- [INSTRUCTIONS TO FOLLOW] Your reply should be one number: how many lines of the records below contain the string "Hfits".

- [RECORDS PROVIDED]
------------------------------------------------------------
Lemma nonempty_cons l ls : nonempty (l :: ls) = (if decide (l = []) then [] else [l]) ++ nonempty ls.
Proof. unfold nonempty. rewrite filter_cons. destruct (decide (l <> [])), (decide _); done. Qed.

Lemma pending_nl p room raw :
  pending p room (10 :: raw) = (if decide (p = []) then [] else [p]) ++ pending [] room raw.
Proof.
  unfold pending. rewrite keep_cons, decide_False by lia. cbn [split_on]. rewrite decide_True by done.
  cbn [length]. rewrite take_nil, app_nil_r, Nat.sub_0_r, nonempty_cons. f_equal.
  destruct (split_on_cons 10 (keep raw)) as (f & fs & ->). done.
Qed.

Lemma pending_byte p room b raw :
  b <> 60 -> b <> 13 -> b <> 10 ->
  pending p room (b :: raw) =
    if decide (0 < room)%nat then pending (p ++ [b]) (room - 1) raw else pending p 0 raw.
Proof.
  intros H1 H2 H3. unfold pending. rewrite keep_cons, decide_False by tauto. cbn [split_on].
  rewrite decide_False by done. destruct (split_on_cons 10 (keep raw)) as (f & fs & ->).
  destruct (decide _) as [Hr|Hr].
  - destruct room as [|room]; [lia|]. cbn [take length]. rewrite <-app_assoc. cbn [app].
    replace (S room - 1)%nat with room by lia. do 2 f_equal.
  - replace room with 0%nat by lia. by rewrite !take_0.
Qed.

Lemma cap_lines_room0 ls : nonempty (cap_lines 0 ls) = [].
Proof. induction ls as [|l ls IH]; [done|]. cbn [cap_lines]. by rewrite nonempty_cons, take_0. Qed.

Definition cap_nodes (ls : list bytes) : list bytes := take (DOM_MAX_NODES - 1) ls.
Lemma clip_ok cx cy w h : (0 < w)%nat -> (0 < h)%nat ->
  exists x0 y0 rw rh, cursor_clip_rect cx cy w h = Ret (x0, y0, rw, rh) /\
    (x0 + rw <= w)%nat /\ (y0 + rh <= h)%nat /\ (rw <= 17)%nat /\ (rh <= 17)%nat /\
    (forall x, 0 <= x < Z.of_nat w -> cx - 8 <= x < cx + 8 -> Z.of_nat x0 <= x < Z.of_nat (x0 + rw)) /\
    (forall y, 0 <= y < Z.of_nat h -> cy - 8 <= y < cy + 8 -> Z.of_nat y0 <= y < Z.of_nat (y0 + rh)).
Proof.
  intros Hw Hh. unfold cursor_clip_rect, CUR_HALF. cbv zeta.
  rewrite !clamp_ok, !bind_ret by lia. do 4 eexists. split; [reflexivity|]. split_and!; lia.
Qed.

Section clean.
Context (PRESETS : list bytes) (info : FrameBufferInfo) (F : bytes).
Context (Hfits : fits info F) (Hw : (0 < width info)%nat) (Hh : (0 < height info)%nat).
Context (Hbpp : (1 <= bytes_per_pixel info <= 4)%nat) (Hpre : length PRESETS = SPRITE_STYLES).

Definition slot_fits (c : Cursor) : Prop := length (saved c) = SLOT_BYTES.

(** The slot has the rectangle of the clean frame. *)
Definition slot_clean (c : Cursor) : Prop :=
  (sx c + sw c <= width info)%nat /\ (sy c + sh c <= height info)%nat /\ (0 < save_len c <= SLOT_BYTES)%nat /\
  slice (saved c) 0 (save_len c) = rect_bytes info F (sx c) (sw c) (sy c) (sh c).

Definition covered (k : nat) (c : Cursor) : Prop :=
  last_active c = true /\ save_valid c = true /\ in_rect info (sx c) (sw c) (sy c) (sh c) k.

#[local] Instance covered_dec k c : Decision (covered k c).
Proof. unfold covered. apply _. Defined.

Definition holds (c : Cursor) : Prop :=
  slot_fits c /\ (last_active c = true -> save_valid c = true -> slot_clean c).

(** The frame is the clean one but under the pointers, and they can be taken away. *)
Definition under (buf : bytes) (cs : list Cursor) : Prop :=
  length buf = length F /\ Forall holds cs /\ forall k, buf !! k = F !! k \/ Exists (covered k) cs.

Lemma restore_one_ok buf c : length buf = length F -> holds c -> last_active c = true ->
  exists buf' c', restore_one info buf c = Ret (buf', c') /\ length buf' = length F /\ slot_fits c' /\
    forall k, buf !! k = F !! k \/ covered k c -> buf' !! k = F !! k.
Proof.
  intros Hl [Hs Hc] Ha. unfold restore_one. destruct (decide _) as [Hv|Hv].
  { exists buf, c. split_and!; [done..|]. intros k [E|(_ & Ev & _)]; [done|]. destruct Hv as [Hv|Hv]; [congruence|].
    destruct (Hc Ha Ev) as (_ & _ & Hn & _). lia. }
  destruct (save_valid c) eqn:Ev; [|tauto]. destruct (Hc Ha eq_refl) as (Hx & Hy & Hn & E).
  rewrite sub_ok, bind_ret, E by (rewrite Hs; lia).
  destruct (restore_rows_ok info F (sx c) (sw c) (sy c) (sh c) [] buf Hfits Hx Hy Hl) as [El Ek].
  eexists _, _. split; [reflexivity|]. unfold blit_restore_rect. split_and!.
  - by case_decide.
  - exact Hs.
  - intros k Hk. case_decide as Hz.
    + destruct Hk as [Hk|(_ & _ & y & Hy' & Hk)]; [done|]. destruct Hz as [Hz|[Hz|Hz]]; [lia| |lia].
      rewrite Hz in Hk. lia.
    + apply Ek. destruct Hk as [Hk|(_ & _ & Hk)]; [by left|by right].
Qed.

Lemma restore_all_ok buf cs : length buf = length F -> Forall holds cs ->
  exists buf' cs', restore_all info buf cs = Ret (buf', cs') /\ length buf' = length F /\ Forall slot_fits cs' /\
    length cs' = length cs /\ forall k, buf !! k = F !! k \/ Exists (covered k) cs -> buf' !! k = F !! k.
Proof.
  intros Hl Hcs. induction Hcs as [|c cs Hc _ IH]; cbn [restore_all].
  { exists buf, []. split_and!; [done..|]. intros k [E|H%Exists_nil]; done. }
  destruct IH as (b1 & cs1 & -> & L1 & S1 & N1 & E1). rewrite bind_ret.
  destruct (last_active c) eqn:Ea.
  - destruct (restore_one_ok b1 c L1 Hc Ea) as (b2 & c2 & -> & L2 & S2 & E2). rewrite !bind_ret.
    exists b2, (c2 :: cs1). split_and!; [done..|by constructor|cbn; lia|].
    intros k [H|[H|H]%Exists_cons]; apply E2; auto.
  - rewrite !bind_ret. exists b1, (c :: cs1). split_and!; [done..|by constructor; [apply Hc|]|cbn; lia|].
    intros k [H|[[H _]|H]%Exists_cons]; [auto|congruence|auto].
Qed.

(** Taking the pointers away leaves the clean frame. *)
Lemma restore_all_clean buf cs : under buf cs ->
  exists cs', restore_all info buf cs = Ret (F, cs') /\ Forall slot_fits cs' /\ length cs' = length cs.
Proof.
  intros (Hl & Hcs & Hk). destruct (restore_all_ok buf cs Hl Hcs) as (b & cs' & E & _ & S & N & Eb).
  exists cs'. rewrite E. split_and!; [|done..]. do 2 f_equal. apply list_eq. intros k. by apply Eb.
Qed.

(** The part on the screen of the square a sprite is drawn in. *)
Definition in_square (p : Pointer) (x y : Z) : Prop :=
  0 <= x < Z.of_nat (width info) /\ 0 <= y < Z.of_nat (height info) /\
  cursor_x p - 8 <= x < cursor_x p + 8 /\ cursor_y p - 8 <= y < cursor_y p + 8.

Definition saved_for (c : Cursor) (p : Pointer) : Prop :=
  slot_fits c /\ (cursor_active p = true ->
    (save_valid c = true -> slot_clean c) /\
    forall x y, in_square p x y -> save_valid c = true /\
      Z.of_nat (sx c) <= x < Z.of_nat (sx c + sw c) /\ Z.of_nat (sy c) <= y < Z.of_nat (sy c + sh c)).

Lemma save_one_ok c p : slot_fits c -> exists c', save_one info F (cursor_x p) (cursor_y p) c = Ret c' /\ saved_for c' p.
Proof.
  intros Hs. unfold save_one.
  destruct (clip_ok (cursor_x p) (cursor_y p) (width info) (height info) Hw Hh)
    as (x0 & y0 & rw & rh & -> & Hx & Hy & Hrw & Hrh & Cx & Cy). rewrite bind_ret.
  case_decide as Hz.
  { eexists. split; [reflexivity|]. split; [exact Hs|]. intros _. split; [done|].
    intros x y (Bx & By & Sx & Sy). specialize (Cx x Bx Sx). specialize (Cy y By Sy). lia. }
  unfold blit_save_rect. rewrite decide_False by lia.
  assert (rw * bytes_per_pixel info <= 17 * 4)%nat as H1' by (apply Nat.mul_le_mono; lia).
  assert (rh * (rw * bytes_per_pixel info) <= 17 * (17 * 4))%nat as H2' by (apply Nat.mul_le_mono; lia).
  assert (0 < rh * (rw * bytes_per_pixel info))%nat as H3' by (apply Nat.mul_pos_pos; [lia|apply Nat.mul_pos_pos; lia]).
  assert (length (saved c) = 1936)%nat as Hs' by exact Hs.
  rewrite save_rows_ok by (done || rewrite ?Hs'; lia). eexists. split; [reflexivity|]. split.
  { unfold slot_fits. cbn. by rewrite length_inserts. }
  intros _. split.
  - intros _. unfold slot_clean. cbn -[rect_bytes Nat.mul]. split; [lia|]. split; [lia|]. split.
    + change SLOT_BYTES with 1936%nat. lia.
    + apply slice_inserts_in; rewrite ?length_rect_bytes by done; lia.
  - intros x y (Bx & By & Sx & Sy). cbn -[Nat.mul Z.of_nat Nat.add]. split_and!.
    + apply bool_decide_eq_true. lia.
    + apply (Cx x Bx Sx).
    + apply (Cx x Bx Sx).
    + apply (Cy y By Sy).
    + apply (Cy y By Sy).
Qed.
------------------------------------------------------------
- [ANSWER BOX] 2